Who is a woman? What does it mean to be a woman? Is she a mother-daughter-wife-sister? Or is she more than that? What is her role in society and how does it play out in various institutions? Does she really face oppression? If so, how? Is Feminism really an answer to her problems? And does she need emancipation? Who will bring about this emancipation and how?

These are certain basic questions that need to be asked again and again in every epoch. The patriarchal superstructure has adapted to the various material changes in the last 5000-6000 years. But a marked change has been seen in the last couple of decades, as the market has incorporated the agenda of feminism in itself.

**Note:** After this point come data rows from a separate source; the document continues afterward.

(** The dict of a box, as the collapser reads it from the scene file. *)
Definition as_box (d : jp_box) : box := mkBox (text d) (speaker d) (offset d).

(** What the scene loop checks of a full box: its speaker and its text. *)
Definition key (c : chunk) : pystr * pystr := (chunk_speaker c, chunk_text c).

(** The end of [_collapse_boxes]: the last chunk is appended. *)
Definition finish (st : collapse_state) : list chunk :=
  let '(chunks, cur_speaker, cur_lines, i) := st in
  chunks ++ [mkChunk cur_speaker (join [NEWLINE] cur_lines) i].

(** The loop of [_collapse_boxes] from the state [st], and its end. *)
Definition collapse_from (st : collapse_state) (rest : list box) : list chunk :=
  finish (fold_left collapse_step rest st).

Lemma collapse_boxes_from b0 rest :
  _collapse_boxes (b0 :: rest)
  = collapse_from ([], box_speaker b0, [box_text b0], 1) rest.
Proof.
  unfold _collapse_boxes, collapse_from, finish.
  by destruct (fold_left collapse_step rest _) as [[[? ?] ?] ?].
Qed.

Lemma collapse_from_same chunks cur lines i b rest :
  box_speaker b = cur →
  collapse_from (chunks, cur, lines, i) (b :: rest)
  = collapse_from (chunks, cur, lines ++ [box_text b], i) rest.
Proof.
  intros Hb. unfold collapse_from. cbn [fold_left collapse_step].
  by rewrite bool_decide_eq_true_2.
Qed.

Lemma collapse_from_other chunks cur lines i b rest :
  box_speaker b ≠ cur →
  collapse_from (chunks, cur, lines, i) (b :: rest)
  = collapse_from (chunks ++ [mkChunk cur (join [NEWLINE] lines) i],
                   box_speaker b, [box_text b], i + 1) rest.
Proof.
  intros Hb. unfold collapse_from. cbn [fold_left collapse_step].
  by rewrite bool_decide_eq_false_2.
Qed.

(** The chunks already made stay, and the ids do not matter to the keys. *)
Lemma collapse_from_keys rest :
  ∀ chunks cur lines i j,
    map key (collapse_from (chunks, cur, lines, i) rest)
    = map key chunks ++ map key (collapse_from ([], cur, lines, j) rest).
Proof.
  induction rest as [|b rest IH]; intros chunks cur lines i j.
  - unfold collapse_from. cbn [fold_left finish]. by rewrite map_app.
  - destruct (decide (box_speaker b = cur)) as [Hb|Hb].
    + rewrite !collapse_from_same by done. apply IH.
    + rewrite !collapse_from_other by done.
      rewrite (IH (chunks ++ _) _ _ _ 1), (IH ([] ++ _) _ _ _ 1).
      rewrite !map_app. by rewrite <- !app_assoc.
Qed.

Lemma lstrip_idemp s : lstrip (lstrip s) = lstrip s.
Proof.
  induction s as [|c r IH]; [done|]. cbn [lstrip].
  destruct (isspace c) eqn:Hc; [done|]. by apply lstrip_cons.
Qed.

Lemma lstrip_head s c r : lstrip s = c :: r → isspace c = false.
Proof.
  induction s as [|x s IH]; [done|]. cbn [lstrip].
  destruct (isspace x) eqn:Hx; [done|]. by intros [= <- <-].
Qed.

Lemma strip_idemp s : strip (strip s) = strip s.
Proof.
  unfold strip at 2 3. destruct (lstrip s) as [|c r] eqn:Hl; [done|].
  pose proof (lstrip_head _ _ _ Hl) as Hc.
  destruct (strip_cons_nonspace c r Hc) as [r' Hr].
  assert (rstrip (c :: r) = c :: r') as Hrs
    by (rewrite <- Hr; unfold strip; by rewrite lstrip_cons).
  unfold strip. rewrite Hrs at 1. rewrite lstrip_cons by done.
  rewrite <- Hrs. unfold rstrip.
  by rewrite reverse_involutive, lstrip_idemp.
Qed.

Section checks.
Variable rep_dict : list (pystr * pystr).
Variables text_lines line_length : Z.
Variable scene_name : pystr.
Variable lb : labels.

Abbreviation flush := (flush rep_dict text_lines line_length scene_name lb).
Abbreviation scene_step :=
  (scene_step rep_dict text_lines line_length scene_name lb).
Abbreviation scene_loop :=
  (scene_loop rep_dict text_lines line_length scene_name lb).

(** The next full box is the one of the run accumulated, and a translation
    is left for it. *)
Definition ready (st : scene) : Prop :=
  ∃ jp_full fi en_full ei,
    full_iter st = jp_full :: fi ∧ en_iter st = en_full :: ei
    ∧ current_speaker st = Some (chunk_speaker jp_full)
    ∧ chunk_text jp_full = join [NEWLINE] (jp_texts_acc st).

Lemma flush_ready in_loop st :
  ready st →
  match flush in_loop st with
  | Fail e => ∃ e', e = Inner e'
  | Done st' =>
      jp_texts_acc st' = jp_texts_acc st
      ∧ current_speaker st' = current_speaker st
      ∧ last_pass st' = last_pass st
      ∧ full_iter st' = tail (full_iter st)
      ∧ en_iter st' = tail (en_iter st)
  end.
Proof.
  intros (jp_full & fi & en_full & ei & Hfi & Hei & Hcur & Htext).
  unfold ReinsertTranslations.flush. rewrite Hfi, Hei, Hcur, Htext.
  rewrite bool_decide_eq_true_2 by done. cbn [negb].
  rewrite bool_decide_eq_true_2
    by (destruct in_loop; by rewrite ?strip_idemp).
  cbn [negb].
  destruct (craft_into_script _ _ _ _ _ _ _ _) as [[p script]|e];
    cbn [lift mbind outcome_bind].
  - done.
  - by exists e.
Qed.

(** Between two iterations: the full boxes not drawn yet are, speaker and
    text, the chunks the collapser makes of the run accumulated and the
    boxes to come, and there are translations enough for them. *)
Definition aligned (st : scene) (rest : list jp_box) : Prop :=
  ∃ cur, current_speaker st = Some cur ∧ last_pass st = false
    ∧ map key (full_iter st)
      = map key (collapse_from ([], cur, jp_texts_acc st, 1)
                               (map as_box rest))
    ∧ (length (full_iter st) ≤ length (en_iter st))%nat.

Lemma keys_cons (l : list chunk) k ks :
  map key l = k :: ks → ∃ c l', l = c :: l' ∧ key c = k ∧ map key l' = ks.
Proof.
  destruct l as [|c l']; [done|]. cbn [map]. intros [= <- <-]. by exists c, l'.
Qed.
(** A dict whose values are all non-frames or frames without rows: the
    loop writes nothing and both counts are 0. *)
Lemma all_empty_run (items : reports) (w : world) :
  Forall (λ item, match item.2 with
                  | Frame l => ∃ g, store w !! l = Some g ∧ rows g = []
                  | NotAFrame => True
                  end) items →
  (∀ writer, export_groups writer items w = (Done writer, w)) ∧
  total_entries items w = (Done 0, w) ∧
  num_groups items w = (Done 0, w).
Proof.
  induction 1 as [|[name obj] items Hi _ (He & Ht & Hg)]; [done|].
  simpl in Hi. destruct obj as [l|]; simpl.
  - destruct Hi as (g & Hl & Hrows).
    assert (df_empty g = true) as Hempty
      by (unfold df_empty; rewrite Hrows; by destruct (columns g)).
    split_and!.
    + intros writer.
      run_with ltac:(first [rewrite (load_run _ _ _ Hl) | rewrite Hempty]).
      apply He.
    + run_with ltac:(first [rewrite (load_run _ _ _ Hl) | rewrite Ht]).
      unfold df_len. by rewrite Hrows.
    + run_with ltac:(first [rewrite (load_run _ _ _ Hl) | rewrite Hg]).
      by rewrite Hempty.
  - split_and!; [|done..]. intros writer. run. apply He.
Qed.
Inductive Tab : Type := all | assignments | materials.

(** [CourseWork | CourseWorkMaterial]. *)
Inductive Item : Type :=
| Work (w : CourseWork)
| Material (m : CourseWorkMaterial).

Definition item_id (i : Item) : jsstring :=
  match i with
  | Work w => cw_id w
  | Material m => wm_id m
  end.

Definition item_creationTime (i : Item) : jsstring :=
  match i with
  | Work w => cw_creationTime w
  | Material m => wm_creationTime m
  end.

(** [{ item, type }]. *)
Record Entry : Type := mkEntry { item : Item; type : ItemType }.

(** [type === t]. *)
Definition has_type (t : ItemType) (e : Entry) : bool :=
  match type e, t with
  | assignment, assignment => true
  | material, material => true
  | _, _ => false
  end.

(** [Array.prototype.sort(cmp)]: the stable sort that puts [a] before
    [b] when [cmp a b <= 0]; written as an insertion sort. *)
Fixpoint insert {A : Type} (cmp : A -> A -> Z) (x : A) (l : list A) : list A :=
  match l with
  | [] => [x]
  | y :: l' => if (0 <? cmp x y)%Z then y :: insert cmp x l' else x :: l
  end.

Fixpoint sort {A : Type} (cmp : A -> A -> Z) (l : list A) : list A :=
  match l with
  | [] => []
  | x :: l' => insert cmp x (sort cmp l')
  end.

Section Items.

(** [new Date(s).getTime()] for the time stamps the API delivers
    (milliseconds, an integer); a text that [Date] cannot parse is outside
    the model. *)
Variable getTime : jsstring -> Z.

(** The comparator of [allItems]: newest first. *)
Definition newest_first (a b : Entry) : Z :=
  (getTime (item_creationTime (item b))
   - getTime (item_creationTime (item a)))%Z.

(** [a] is at least as recent as [b]. *)
Definition not_older (a b : Entry) : Prop :=
  (getTime (item_creationTime (item b))
   <= getTime (item_creationTime (item a)))%Z.

Definition allItems (courseWork : list CourseWork)
  (materials : list CourseWorkMaterial) : list Entry :=
  let workItems :=
    List.map (fun i => {| item := Work i; type := assignment |}) courseWork in
  let materialItems :=
    List.map (fun i => {| item := Material i; type := material |}) materials in
  sort newest_first (workItems ++ materialItems).
Lemma is_footer_at (d pre rest : list byte) (b0 b1 b2 b3 : byte) :
  d = pre ++ b0 :: b1 :: b2 :: b3 :: rest ->
  is_footer b0 b1 b2 b3 = true <-> footer_at d (Z.of_nat (length pre)).
Proof.
  intros H. destruct (unit_bytes _ _ _ _ _ _ _ H) as (H0 & H1 & H2 & H3).
  unfold footer_at, is_footer. rewrite H0, H1, H2, H3, !andb_true_iff, !is_byte_true.
  change (bval xff) with 255. tauto.
Qed.

(** The units of a region are the 4-byte steps from its start: the k-th
    one lies within the buffer, is not the footer, and holds the
    temperature at its offset and the depth 2 bytes further. *)
Lemma sample_units_nth (k : nat) :
  forall (d pre l : list byte),
    d = pre ++ l ->
    (k < length (sample_units l))%nat ->
    let o := Z.of_nat (length pre) + 4 * Z.of_nat k in
    nth_error (sample_units l) k = Some (u16 d o, u16 d (o + 2))
    /\ o + 4 <= Z.of_nat (length d) /\ ~ footer_at d o.
Proof.
  induction k as [|k IH]; intros d pre l Hd Hk;
    destruct l as [|b0 [|b1 [|b2 [|b3 rest]]]]; try (cbn in Hk; lia);
    cbn [sample_units] in *;
    destruct (is_footer b0 b1 b2 b3) eqn:Ef; try (cbn in Hk; lia).
  - cbv zeta. rewrite Z.mul_0_r, Z.add_0_r.
    destruct (unit_fields _ _ _ _ _ _ _ Hd) as (Ht & Hdp).
    cbv zeta in Ht, Hdp. rewrite Ht, Hdp. repeat split.
    + rewrite Hd, length_app. cbn [length]. lia.
    + rewrite <- (is_footer_at _ _ _ _ _ _ _ Hd). congruence.
  - assert (Hd' : d = (pre ++ [b0; b1; b2; b3]) ++ rest)
      by (rewrite Hd, <- app_assoc; reflexivity).
    cbn [length] in Hk. apply PeanoNat.lt_S_n in Hk.
    specialize (IH d _ rest Hd' Hk). cbv zeta in IH.
    rewrite length_app in IH. cbn [length] in IH.
    cbv zeta.
    replace (Z.of_nat (length pre) + 4 * Z.of_nat (S k))
      with (Z.of_nat (length pre + 4) + 4 * Z.of_nat k) by lia.
    exact IH.
Qed.

(** The steps end where fewer than 4 bytes remain or the footer lies. *)
Lemma sample_units_stop (m : nat) :
  forall (d pre l : list byte),
    d = pre ++ l ->
    (length l <= m)%nat ->
    let o := Z.of_nat (length pre) + 4 * Z.of_nat (length (sample_units l)) in
    Z.of_nat (length d) < o + 4 \/ footer_at d o.
Proof.
  induction m as [|m IH]; intros d pre l Hd Hm;
    destruct l as [|b0 [|b1 [|b2 [|b3 rest]]]]; cbn [length] in Hm; try lia;
    try (left; rewrite Hd, length_app; cbn [sample_units length]; lia).
  cbn [sample_units]. destruct (is_footer b0 b1 b2 b3) eqn:Ef.
  - right. cbn [length]. rewrite Z.mul_0_r, Z.add_0_r.
    apply (is_footer_at _ _ _ _ _ _ _ Hd). exact Ef.
  - assert (Hd' : d = (pre ++ [b0; b1; b2; b3]) ++ rest)
      by (rewrite Hd, <- app_assoc; reflexivity).
    assert (Hm' : (length rest <= m)%nat) by lia.
    specialize (IH d _ rest Hd' Hm'). cbv zeta in IH.
    rewrite length_app in IH. cbn [length] in IH. cbn [length]. cbv zeta.
    replace (Z.of_nat (length pre) + 4 * Z.of_nat (S (length (sample_units rest))))
      with (Z.of_nat (length pre + 4) + 4 * Z.of_nat (length (sample_units rest))) by lia.
    exact IH.
Qed.

(** ** Installing a buffer *)

Lemma backend_set_data_ok (p : reefnet_sensusultra_parser_t) (d : list byte) (n : Z) :
  parser_is_reefnet_sensusultra (Some p) = true ->
  reefnet_sensusultra_parser_set_data (Some p) d n
  = (DC_STATUS_SUCCESS, Some (set_cache_fields p 0 0 0)).
Proof.
  intros H. unfold reefnet_sensusultra_parser_set_data. rewrite H. reflexivity.
Qed.

Lemma parser_set_data_ok (p0 : reefnet_sensusultra_parser_t) (d : list byte) :
  parser_is_reefnet_sensusultra (Some p0) = true ->
  parser_set_data (Some p0) d = (DC_STATUS_SUCCESS, Some (installed p0 d)).
Proof.
  intros H. unfold parser_set_data. rewrite backend_set_data_ok; [reflexivity|].
  exact H.
Qed.

(** ** The claims on the aggregate scan *)

(** C1, as the code has it. A buffer of at least 20 bytes is installed
    through [set_data] (its size fits the [unsigned int] that carries it). The first DIVETIME or
    MAXDEPTH query then answers from this scan: interval and threshold
    are the 2-byte little-endian fields at offsets 8 and 10; the units
    are the 4-byte steps from offset 16 (the k-th at 16 + 4k, inside the
    buffer and not the footer), ending where fewer than 4 bytes remain or
    the footer lies; the depth of a unit is the 2-byte little-endian
    field 2 bytes into it, and a unit qualifies when its depth is not
    below the threshold. DIVETIME is the count of qualifying units times
    the interval modulo 2^32, an [unsigned int] product (the integer
    product whenever that fits 32 bits); MAXDEPTH is the conversion
    (max_depth_raw * BAR / 1000 - atmospheric) / hydrostatic of the
    largest qualifying depth, 0 when no unit qualifies. *)
Theorem C1_first_query_scans
    (p0 : reefnet_sensusultra_parser_t) (d : list byte) (flags : Z) (v : field_value) :
  parser_is_reefnet_sensusultra (Some p0) = true ->
  20 <= Z.of_nat (length d) <= UINT_MAX ->
  exists p,
    parser_set_data (Some p0) d = (DC_STATUS_SUCCESS, Some p)
    /\ let interval := u16 d 8 in
       let threshold := u16 d 10 in
       let units := sample_units (skipn 16 d) in
       let depths := filter (fun depth => threshold <=? depth) (map snd units) in
       let count := Z.of_nat (length depths) in
       let max_depth_raw := fold_right Z.max 0 depths in
       let p' := set_cache_fields p 1 (wrap32 (count * interval)) max_depth_raw in
       (forall k, (k < length units)%nat ->
          let o := 16 + 4 * Z.of_nat k in
          nth_error units k = Some (u16 d o, u16 d (o + 2))
          /\ o + 4 <= Z.of_nat (length d) /\ ~ footer_at d o)
       /\ (let o := 16 + 4 * Z.of_nat (length units) in
           Z.of_nat (length d) < o + 4 \/ footer_at d o)
       /\ reefnet_sensusultra_parser_get_field p FIELD_TYPE_DIVETIME flags (Some v)
          = Some ((DC_STATUS_SUCCESS, p', Some (FV_uint (wrap32 (count * interval)))),
                  map EvRead (full_scan_reads d))
       /\ reefnet_sensusultra_parser_get_field p FIELD_TYPE_MAXDEPTH flags (Some v)
          = Some ((DC_STATUS_SUCCESS, p',
                   Some (FV_double ((double_of_uint max_depth_raw * BAR / 1000
                                     - atmospheric p0) / hydrostatic p0)%float)),
                  map EvRead (full_scan_reads d))
       /\ (count * interval <= UINT_MAX -> wrap32 (count * interval) = count * interval).
Proof.
  intros Hv Hlen. exists (installed p0 d). split; [apply parser_set_data_ok, Hv|].
  assert (Hd : d = firstn 16 d ++ skipn 16 d) by (symmetry; apply firstn_skipn).
  assert (H16 : Z.of_nat (length (firstn 16 d)) = 16) by (rewrite length_firstn; lia).
  cbv zeta. repeat split.
  - pose proof (sample_units_nth k d _ _ Hd H) as Hk. cbv zeta in Hk.
    rewrite H16 in Hk. apply Hk.
  - pose proof (sample_units_nth k d _ _ Hd H) as Hk. cbv zeta in Hk.
    rewrite H16 in Hk. apply Hk.
  - pose proof (sample_units_nth k d _ _ Hd H) as Hk. cbv zeta in Hk.
    rewrite H16 in Hk. apply Hk.
  - pose proof (sample_units_stop (length (skipn 16 d)) d _ _ Hd (le_n _)) as Hs.
    cbv zeta in Hs. rewrite H16 in Hs. exact Hs.
  - rewrite get_field_miss; [reflexivity | exact Hlen | reflexivity].
  - rewrite get_field_miss; [reflexivity | exact Hlen | reflexivity].
  - intros Hfit. apply wrap32_small. split; [|exact Hfit].
    apply Z.mul_nonneg_nonneg; [lia | apply u16_range].
Qed.

(** ** The clock re-basing *)

(** C3, as the code has it. With at least 8 bytes installed,
    [get_datetime] reads the 32-bit little-endian timestamp at bytes 4-7
    and converts the tick value systime - (devtime - timestamp), the
    inner difference being formed in [unsigned int], modulo 2^32; it is
    the integer difference whenever the timestamp does not exceed
    devtime. With devtime 1000, systime 50000 and a
    timestamp of 900 the tick value is 49900. *)
Theorem C3_datetime_rebased (p : reefnet_sensusultra_parser_t) :
  8 <= size (base p) ->
  let timestamp := u32 (data (base p)) 4 in
  let ticks := systime p - wrap32 (devtime p - timestamp) in
  reefnet_sensusultra_parser_get_datetime p
  = Some (datetime_of ticks, [EvRead 4; EvRead 5; EvRead 6; EvRead 7])
  /\ (timestamp <= devtime p <= UINT_MAX -> ticks = systime p - (devtime p - timestamp))
  /\ (devtime p = 1000 -> systime p = 50000 -> timestamp = 900 -> ticks = 49900).
Proof.
  intros H. cbv zeta. split; [|split].
  - unfold reefnet_sensusultra_parser_get_datetime, datetime_of.
    apply Z.ltb_ge in H. cbn [Z.add Pos.add]. rewrite H.
    rewrite array_uint32_le_run, bind_Some.
    destruct (dc_datetime_localtime _); reflexivity.
  - intros Hr. rewrite wrap32_small; [reflexivity|].
    assert (0 <= u32 (data (base p)) 4).
    { unfold u32, byte_at.
      rewrite !Z.shiftl_mul_pow2 by lia.
      pose proof (bval_range (nth (Z.to_nat 4) (data (base p)) x00)).
      pose proof (bval_range (nth (Z.to_nat (4 + 1)) (data (base p)) x00)).
      pose proof (bval_range (nth (Z.to_nat (4 + 2)) (data (base p)) x00)).
      pose proof (bval_range (nth (Z.to_nat (4 + 3)) (data (base p)) x00)).
      lia. }
    lia.
  - intros -> -> ->. reflexivity.
Qed.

A formal denial of patriarchy is now part of the dominant discourse. But one must be weary and unmask the patriarchal vestiges that still survive in it. It is in this light that one should ask the above question again.

This paper looks to trace three broad themes in the scholarship of feminism: the conceptualization of women as a socio-political category, the various ideas of women’s oppression, and the idea of emancipation. In particular, the work of four influential scholars—Mary Wollstonecraft, Friedrich Engels, Emma Goldman and Simone de Beauvoir—is used to provide a brief summary of the subject and its development. Each provides foundational ideas in the scholarship of feminism, in addition to representing the shifting discourse in the two major waves of feminism in modern history. Excerpts of the writings of each of the aforementioned scholars are examined from Alice S. Rossi’s Feminist Papers: from Adams to de Beauvoir1.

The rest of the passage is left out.